Wilton, ND - Wilton Delta

*January 19, 2008 Dinner*
Wilton, ND - Wilton City Hall - Social 5pm Dinner 7pm
Contact Tim Kellar (701) 323-0370 or Karl Arnold (701) 734-6465

Or

You can PM for tickets. It should be another fun event for the family. Hope to see some new faces at the event from Bismarck or the surrounding area.


----------



## DeltaBoy (Mar 4, 2004)

Almost time... Hope to see you at the event.


----------



## DeltaBoy (Mar 4, 2004)

Bump...

See all you fellow Nodak boys/girls at the event.
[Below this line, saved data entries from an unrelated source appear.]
(** An entry that moves to the directory [d2] under the name [nn]. *)
Lemma lookup_moved idx qd d2 nn : lookup s ROOT_IDX (pd ++ [nm]) = Some idx -> lookup s ROOT_IDX qd = Some d2 ->
  lookup s ROOT_IDX (qd ++ [nn]) = None -> ~ pd ++ [nm] `prefix_of` qd ->
  (forall x n, memfs_find_child s' x n = if bool_decide (x = d2) && bool_decide (n = nn) then Some idx
     else if bool_decide (x = d) && bool_decide (n = nm) then None else memfs_find_child s x n) ->
  (forall r, lookup s' ROOT_IDX ((qd ++ [nn]) ++ r) = lookup s ROOT_IDX ((pd ++ [nm]) ++ r)) /\
  (forall p, ~ qd ++ [nn] `prefix_of` p -> lookup s' ROOT_IDX p = if decide (pd ++ [nm] `prefix_of` p) then None else lookup s ROOT_IDX p).
Proof.
  intros Hidx Hd2 Hnone Hout Hfind.
  assert (Hother : forall p, ~ qd ++ [nn] `prefix_of` p -> lookup s' ROOT_IDX p = if decide (pd ++ [nm] `prefix_of` p) then None else lookup s ROOT_IDX p).
  { intros p. induction p as [|n p IH] using rev_ind; intros Hq.
    { cbn [lookup]. case_decide as E; [|done]. apply prefix_nil_inv in E. by destruct pd. }
    rewrite lookup_name_snoc, IH by (intros Hq'; by apply Hq, prefix_app_r). clear IH.
    destruct (decide (pd ++ [nm] `prefix_of` p)) as [Hp|Hp]; [rewrite decide_True; [done|by apply prefix_app_r]|].
    rewrite lookup_name_snoc. destruct (lookup s ROOT_IDX p) as [x|] eqn:Ex; cbn [mbind option_bind]; [|by case_decide]. rewrite Hfind.
    rewrite (bool_decide_decide (x = d2)). destruct (decide (x = d2)) as [->|].
    { rewrite (lookup_unique s p qd d2 W Ex Hd2) in *. rewrite (bool_decide_eq_false_2 (n = nn)) by (by intros ->; apply Hq). cbn [andb].
      destruct (bool_decide (d2 = d)) eqn:Bx.
      - apply bool_decide_eq_true_1 in Bx as ->. rewrite (lookup_unique s qd pd d W Hd2 Hd) in *. cbn [andb].
        case_bool_decide as Bn; [subst n; by rewrite decide_True|]. rewrite decide_False; [done|].
        intros [?|E]%prefix_last; [done|]. by apply app_inj_tail in E as [_ ->].
      - cbn [andb]. apply bool_decide_eq_false_1 in Bx. rewrite decide_False; [done|].
        intros [?|E]%prefix_last; [done|]. apply app_inj_tail in E as [-> ->]. congruence. }
    cbn [andb]. destruct (bool_decide (x = d)) eqn:Bx; cbn [andb].
    - apply bool_decide_eq_true_1 in Bx as ->. rewrite (lookup_unique s p pd d W Ex Hd) in *.
      case_bool_decide as Bn; [subst n; by rewrite decide_True|]. rewrite decide_False; [done|].
      intros [?|E]%prefix_last; [done|]. by apply app_inj_tail in E as [_ ->].
    - apply bool_decide_eq_false_1 in Bx. rewrite decide_False; [done|]. intros [?|E]%prefix_last; [done|]. apply app_inj_tail in E as [-> ->]. congruence. }
  split; [|exact Hother]. intros r. induction r as [|n r IH] using rev_ind.
  - rewrite !app_nil_r, Hidx, lookup_name_snoc, Hother.
    + rewrite decide_False by done. rewrite Hd2. cbn [mbind option_bind]. rewrite Hfind. by rewrite (bool_decide_eq_true_2 (d2 = d2)), (bool_decide_eq_true_2 (nn = nn)).
    + intros [k E]. apply (f_equal length) in E. rewrite !length_app in E. cbn in E. lia.
  - rewrite !app_assoc, !(lookup_name_snoc _ _ (_ ++ r)), IH. destruct (lookup s ROOT_IDX ((pd ++ [nm]) ++ r)) as [x|] eqn:Ex; [|done]. cbn [mbind option_bind]. rewrite Hfind.
    rewrite (bool_decide_eq_false_2 (x = d2)); [|intros ->; apply Hout; rewrite (lookup_unique s qd _ d2 W Hd2 Ex); by apply prefix_app_r].
    rewrite (bool_decide_eq_false_2 (x = d)); [done|]. intros ->. pose proof (lookup_unique s _ _ d W Hd Ex) as E. apply (f_equal length) in E. rewrite !length_app in E. cbn in E. lia.
Qed.
End changes.

(** ** What the operations on entries and lists do *)

Lemma set_file_lens s i f : len (fs_files (set_file s i f)) = len (fs_files s) /\
  fs_offsets (set_file s i f) = fs_offsets s /\ fs_flags (set_file s i f) = fs_flags s.
Proof. cbn. by rewrite len_seti. Qed.
Definition vfs_chown (v : vfs) (path : list Z) (uid gid : Z) : vfs * Z :=
  if negb (is_absolute path) then (v, -1)
  else
    match memfs_resolve_path task_current (mem v) path with
    | Some idx => (set_mem v (set_file (mem v) idx (with_meta (file (mem v) idx) (f_mode (file (mem v) idx)) uid gid)), 0)
    | None => (v, if under_tmp path then 0 else -1)
    end.

(** The bytes between the old and the new length are cleared either way. *)
Definition set_length (m : memfs) (idx new_len : Z) : memfs :=
  let f := file m idx in
  let old_len := f_size f in
  let zeros a b := splice (f_data f) a (replicate (Z.to_nat (b - a)) 0) in
  let data := if old_len <? new_len then zeros old_len new_len else if new_len <? old_len then zeros new_len old_len else f_data f in
  let m := set_file m idx (with_contents f data new_len) in
  if new_len <? (fs_offsets m).[idx] then set_offset m idx new_len else m.

(** No result when the old size is beyond the array. *)
Definition memfs_truncate (v : vfs) (idx length : Z) : option (vfs * Z) :=
  if f_dir (file (mem v) idx) then Some (v, -1)
  else if MAX_FILE_SIZE <? f_size (file (mem v) idx) then None
  else Some (set_mem v (set_length (mem v) idx length), 0).

Definition vfs_truncate (v : vfs) (path : list Z) (length : Z) : option (vfs * Z) :=
  if negb (is_absolute path) || (length <? 0) then Some (v, -1)
  else if under_tmp path then Some (in_tmp v (tmpfs_truncate (tmp v) (Some path) length))
  else if MAX_FILE_SIZE <? length then Some (v, -1)
  else
    match memfs_resolve_path task_current (mem v) path with
    | Some idx => memfs_truncate v idx length
    | None => Some (v, -1)
    end.

Definition vfs_ftruncate (v : vfs) (fd length : Z) : option (vfs * Z) :=
  if length <? 0 then Some (v, -1)
  else if VFS_FD_IS_TMPFS fd then Some (in_tmp v (tmpfs_ftruncate (tmp v) fd length))
  else if MAX_FILE_SIZE <? length then Some (v, -1)
  else if VFS_FD_IS_PROCFS fd || VFS_FD_IS_DEVFS fd || VFS_FD_IS_EXT2 fd || VFS_FD_IS_FAT32 fd then Some (v, -1)
  else if bad_idx (mem v) (fd - 3) then Some (v, -1)
  else memfs_truncate v (fd - 3) length.

Definition vfs_rmdir (v : vfs) (path : list Z) : vfs * Z :=
  if negb (is_absolute path) then (v, -1)
  else
    match memfs_resolve_path task_current (mem v) path with
    | None => on_ext2 v path (-1) (ext2_unlink_result path)
    | Some idx =>
        if idx =? ROOT_IDX then (v, -1)
        else if negb (f_dir (file (mem v) idx)) then (v, -1)
        else if 0 <? len (f_children (file (mem v) idx)) then (v, -1)
        else (set_mem v (drop_entry (mem v) idx), 0)
    end.

(** ** Renaming *)

Definition rename_mem (m : memfs) (old_idx : Z) (newpath : list Z) : memfs * Z :=
  if old_idx =? ROOT_IDX then (m, -1)
  else
    match memfs_split_path task_current m newpath with
    | None => (m, -1)
    | Some (new_parent, base) =>
        if negb (f_dir (file m new_parent)) then (m, -1)
        else
          match memfs_resolve_path task_current m newpath with
          | None => reparent m old_idx new_parent base None
          | Some new_idx =>
              if new_idx =? ROOT_IDX then (m, -1)
              else if f_dir (file m old_idx) && negb (f_dir (file m new_idx)) then (m, -1)
              else if f_dir (file m old_idx) && f_dir (file m new_idx) && (0 <? len (f_children (file m new_idx))) then (m, -1)
              else
                let saved := file m new_idx in
                reparent (drop_entry m new_idx) old_idx new_parent base (Some (new_idx, saved))
          end
    end.

(** What is at the new path, as far as it can be kept; [km] says whether kmalloc gives a buffer. *)
Definition save_ext2 (km : bool) (path : list Z) (d : D) : D * option (Z * list Z) :=
  let '(d, mode) := ext2_get_inode_mode d path in
  let '(d, sz, _) := ext2_read_file d path None in
  if sz <=? 0 then (d, Some (mode, []))
  else if negb km then (d, None)
  else
    let '(d, r, contents) := ext2_read_file d path (Some (u32 sz)) in
    (d, if r <? 0 then None else Some (mode, contents)).

Definition restore_ext2 (path : list Z) (saved : option (Z * list Z)) (d : D) : D :=
  match saved with
  | None => d
  | Some (mode, contents) =>
      let '(d, rino) := ext2_create_file d path (if mode =? 0 then 0x81A4 else mode) in
      if negb (rino =? 0) && negb (bool_decide (contents = [])) then fst (ext2_write_file d path contents) else d
  end.

(** The contents of the old path, or a failure. *)
Definition load_ext2 (km : bool) (path : list Z) (d : D) : D * option (list Z) :=
  let '(d, sz, _) := ext2_read_file d path None in
  if sz <=? 0 then (d, Some [])
  else if negb km then (d, None)
  else
    let '(d, r, contents) := ext2_read_file d path (Some (u32 sz)) in
    (d, if r <? 0 then None else Some contents).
Thanks for all the support!


----------



## DeltaBoy (Mar 4, 2004)

The event is tonight... If you're thinking about coming, better think quick.

Tickets will be available at the door!

I know a lot of guys from the site will be at the event, should be a good time to visit about the season and most of all support local chapter.

Thanks again for donations and support!


----------



## DeltaBoy (Mar 4, 2004)

The event went very well and the chapter committee should be proud of all efforts put towards the banquet.

It was nice to visit with some new faces at the event.

----

*Next ND Delta Waterfowl event: Minot, ND - Feb. 22, 2008 *


----------



## dblkluk (Oct 3, 2002)

Its was a great time thats for sure!!

Congrats to the Wilton chapter!



> Next ND Delta Waterfowl event: Minot, ND - Feb. 22, 2008


I can't wait ...
:beer:


----------